— Assigned task —
Check each line of the listing for the string "assert". Copy those where it appears.

— Task material —
Lemma stable_sort_fixed (A : Type) (before : A -> A -> bool) (l : list A) :
  StronglySorted (fun a b => before a b = true) l -> stable_sort before l = l.
Proof.
  induction 1 as [|x l Hs IH Hall]; simpl; [reflexivity|].
  rewrite IH. destruct l as [|y l]; [reflexivity|].
  simpl. inversion Hall as [|? ? Hxy _]; subst. now rewrite Hxy.
Qed.

Lemma seq_sorted (n : nat) : forall a, StronglySorted le (seq a n).
Proof.
  induction n as [|n IH]; intros a; simpl; constructor; [apply IH|].
  apply Forall_forall. intros x Hx. apply in_seq in Hx. lia.
Qed.

Lemma sorted_by_index (l : list Lead) :
  (forall x, In x l -> lead_ts x = None) ->
  StronglySorted le (map lead_index l) ->
  StronglySorted (fun a b => lead_before a b = true) l.
Proof.
  induction l as [|x l IH]; simpl; intros Hts Hs; [constructor|].
  inversion Hs as [|? ? Hs' Hall]; subst.
  constructor; [apply IH; auto|].
  rewrite Forall_forall in *. intros y Hy. unfold lead_before.
  rewrite (Hts x (or_introl eq_refl)), (Hts y (or_intror Hy)).
  apply Nat.leb_le. apply Hall. now apply in_map.
Qed.

Section CrmMore.

Context {P : Pandas}.

Lemma crm_leads_emails (df : DataFrame) :
  map lead_email (crm_leads df)
  = map (fun r => clean_email (get df "email" r)) (rows df).
Proof.
  unfold crm_leads. rewrite map_map. simpl.
  rewrite <- (map_snd_combine_seq (rows df) 0) at 3.
  now rewrite map_map.
Qed.

(** X4.  The lead table has one row for each cleaned email of the lead
    file, a missing email counting as one email: no email occurs twice and
    none is lost. *)
Theorem lead_emails_unique (df : DataFrame) :
  NoDup (map lead_email (read_crm df))
  /\ forall e, In e (map lead_email (read_crm df)) <->
               exists r, In r (rows df) /\ clean_email (get df "email" r) = e.
Proof.
  split; [apply (drop_duplicates_NoDup lead_email)|].
  intros e.
  assert (In e (map lead_email (read_crm df))
          <-> In e (map lead_email (crm_leads df))) as ->.
  { rewrite !in_map_iff. split.
    - intros [k [He Hk]]. exists k. split; [assumption | now apply read_crm_incl].
    - intros [r [He Hr]]. destruct (read_crm_keeps df r Hr) as [k [Hk Hek]].
      exists k. split; [congruence | assumption]. }
  rewrite crm_leads_emails, in_map_iff.
  split; intros [r [H1 H2]]; exists r; auto.
Qed.

(** X5.  The lead table is in the order of the sort: every row is before
    all the rows after it (later timestamp first, rows without a timestamp
    last, ties in file order). *)
Theorem lead_table_sorted (df : DataFrame) :
  StronglySorted (fun a b => lead_before a b = true) (read_crm df).
Proof.
  unfold read_crm, drop_duplicates. apply drop_seen_sorted.
  apply stable_sort_sorted; [apply lead_before_total | apply lead_before_trans].
Qed.

(** X6.  When the lead file has none of the timestamp columns, no lead has
    a timestamp and the sort changes nothing: the lead table is the first
    row of each email, in file order. *)
Theorem no_timestamp_keeps_first (df : DataFrame) :
  first_present CRM_TS_COLUMNS df = None ->
  read_crm df = drop_duplicates lead_email (crm_leads df)
  /\ forall l, In l (read_crm df) -> lead_ts l = None.
Proof.
  intros Hcol.
  assert (forall l, In l (crm_leads df) -> lead_ts l = None) as Hts.
  { intros l Hl. unfold crm_leads in Hl. rewrite Hcol in Hl.
    apply in_map_iff in Hl. destruct Hl as [ir [<- _]]. reflexivity. }
  split.
  - unfold read_crm. rewrite stable_sort_fixed; [reflexivity|].
    apply sorted_by_index; [assumption|].
    rewrite crm_leads_index. apply seq_sorted.
  - intros l Hl. apply Hts. now apply read_crm_incl.
Qed.

End CrmMore.

Lemma no_timestamp_keeps_first_witness :
  first_present CRM_TS_COLUMNS Sample2.crm_no_ts = None
  /\ map lead_index (read_crm (P := Sample.pandas) Sample2.crm_no_ts) = [0; 1].
Proof.
  split; [reflexivity|].
  rewrite (proj1 (no_timestamp_keeps_first (P := Sample.pandas)
                    Sample2.crm_no_ts eq_refl)).
  reflexivity.
Defined.

(** ** More on the activity summary *)

Lemma map_opt_None_iff (A B : Type) (f : A -> option B) (l : list A) :
  map_opt f l = None <-> exists x, In x l /\ f x = None.
Proof.
  induction l as [|a l IH]; simpl.
  - split; [discriminate | intros [x [[] _]]].
  - destruct (f a) as [b|] eqn:E.
    + destruct (map_opt f l) as [r|]; simpl.
      * split; [discriminate|]. intros [x [[<- | Hx] Hf]]; [congruence|].
        assert (@Some (list B) r = None) by (apply (proj2 IH); eauto).
        discriminate.
      * split; [|reflexivity]. intros _.
        destruct (proj1 IH eq_refl) as [x [Hx Hf]]. eauto.
    + split; [|reflexivity]. intros _. exists a. auto.
Qed.

Lemma group_keys_map (A B : Type) (f : A -> B) (key : B -> option string)
  (l : list A) :
  group_keys key (map f l) = group_keys (fun x => key (f x)) l.
Proof.
  unfold group_keys. do 2 f_equal.
  induction l as [|x l IH]; simpl; [reflexivity | now rewrite IH].
Qed.

Lemma group_keys_filter (A : Type) (key : A -> option string) (l : list A) :
  group_keys key (filter (fun x => is_some (key x)) l) = group_keys key l.
Proof.
  unfold group_keys. do 2 f_equal.
  induction l as [|x l IH]; simpl; [reflexivity|].
  destruct (key x) as [k|] eqn:E; simpl; rewrite ?E; simpl; now rewrite IH.
Qed.

Lemma Zsum_app (l1 l2 : list Z) : Zsum (l1 ++ l2) = (Zsum l1 + Zsum l2)%Z.
Proof.
  unfold Zsum. rewrite fold_left_app, Zsum_acc. reflexivity.
Qed.

Lemma wrap64_add (x y : Z) : wrap64 (x + y) = wrap64 (wrap64 x + wrap64 y).
Proof.
  unfold wrap64. f_equal.
  replace (x + y + 2 ^ 63)%Z with ((x + 2 ^ 63) + (y + 2 ^ 63) - 2 ^ 63)%Z by lia.
  replace ((x + 2 ^ 63) mod 2 ^ 64 - 2 ^ 63 + ((y + 2 ^ 63) mod 2 ^ 64 - 2 ^ 63)
           + 2 ^ 63)%Z
    with ((x + 2 ^ 63) mod 2 ^ 64 + (y + 2 ^ 63) mod 2 ^ 64 - 2 ^ 63)%Z by lia.
  rewrite (Zminus_mod ((x + 2 ^ 63) + (y + 2 ^ 63))).
  rewrite (Zminus_mod ((x + 2 ^ 63) mod 2 ^ 64 + (y + 2 ^ 63) mod 2 ^ 64)).
  rewrite (Zplus_mod (x + 2 ^ 63) (y + 2 ^ 63)).
  rewrite (Zplus_mod ((x + 2 ^ 63) mod 2 ^ 64) ((y + 2 ^ 63) mod 2 ^ 64)).
  now rewrite !Zmod_mod.
Qed.

Lemma ts_max2_assoc (a b c : option Z) :
  ts_max2 (ts_max2 a b) c = ts_max2 a (ts_max2 b c).
Proof.
  destruct a, b, c; simpl; try reflexivity. f_equal. lia.
Qed.

Lemma ts_max_acc (l : list (option Z)) : forall a,
  fold_left ts_max2 l a = ts_max2 a (ts_max l).
Proof.
  unfold ts_max. induction l as [|x l IH]; intros a; simpl.
  - now destruct a.
  - rewrite IH, (IH x). apply ts_max2_assoc.
Qed.

Lemma ts_max_app (l1 l2 : list (option Z)) :
  ts_max (l1 ++ l2) = ts_max2 (ts_max l1) (ts_max l2).
Proof.
  unfold ts_max at 1. rewrite fold_left_app. apply ts_max_acc.
Qed.

(** The maximum is above every timestamp of the column and is one of them. *)
Lemma ts_max_spec (l : list (option Z)) :
  (forall t, In (Some t) l -> exists m, ts_max l = Some m /\ (t <= m)%Z)
  /\ (forall m, ts_max l = Some m -> In (Some m) l).
Proof.
  induction l as [|x l [IH1 IH2]].
  - split; [intros t [] | discriminate].
  - change (x :: l) with ([x] ++ l). rewrite ts_max_app.
    change (ts_max [x]) with x. split.
    + intros t [-> | Ht].
      * simpl. destruct (ts_max l) as [v|]; eexists; split; eauto; lia.
      * destruct (IH1 t Ht) as [m [-> Hm]].
        destruct x as [v|]; simpl; eexists; split; eauto; lia.
    + intros m Hm. destruct x as [v|]; simpl in Hm.
      * destruct (ts_max l) as [w|] eqn:E.
        -- injection Hm as <-. destruct (Z.max_spec v w) as [[_ ->] | [_ ->]].
           ++ right. now apply IH2.
           ++ now left.
        -- injection Hm as <-. now left.
      * right. now apply IH2.
Qed.

Section WebMore.

Context {P : Pandas}.

Lemma web_records_app (l1 l2 : list (option Event)) :
  web_records (l1 ++ l2) = web_records l1 ++ web_records l2.
Proof. unfold web_records. apply flat_map_app. Qed.

Lemma read_web_keys (lines : list (option Event)) (acts : list Activity) :
  read_web lines = Ok acts ->
  map act_uuid acts
  = group_keys (fun e => web_identity (ev_user_uuid e)) (web_records lines).
Proof.
  unfold read_web. intros H.
  destruct (web_records lines) as [|e t] eqn:E; [injection H as <-; reflexivity|].
  rewrite <- E in *. clear E. unfold web_frame in H.
  destruct (existsb (fun e => is_some (ev_page_view_count e)) (web_records lines));
    [|discriminate]. simpl in H.
  destruct (map_opt web_counts _) as [df1|] eqn:Hm; [|discriminate].
  destruct (existsb (fun e => is_some (ev_last_seen_ts e)) (web_records lines));
    [|discriminate]. simpl in H. injection H as <-.
  apply map_opt_web_counts in Hm. destruct Hm as [-> _].
  rewrite map_map.
  replace (map (fun x => act_uuid (web_agg x)) (groupby w_uuid _))
    with (map fst (groupby w_uuid
                     (map web_row
                        (map (fun e => (e, page_views_or_0 e))
                           (filter (fun e => is_some (web_identity (ev_user_uuid e)))
                              (web_records lines))))))
    by (apply map_ext; reflexivity).
  rewrite groupby_keys, !group_keys_map. simpl.
  apply (group_keys_filter (fun e => web_identity (ev_user_uuid e))).
Qed.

— Answer for this exercise —
  assert (In e (map lead_email (read_crm df))
  assert (forall l, In l (crm_leads df) -> lead_ts l = None) as Hts.
        assert (@Some (list B) r = None) by (apply (proj2 IH); eauto).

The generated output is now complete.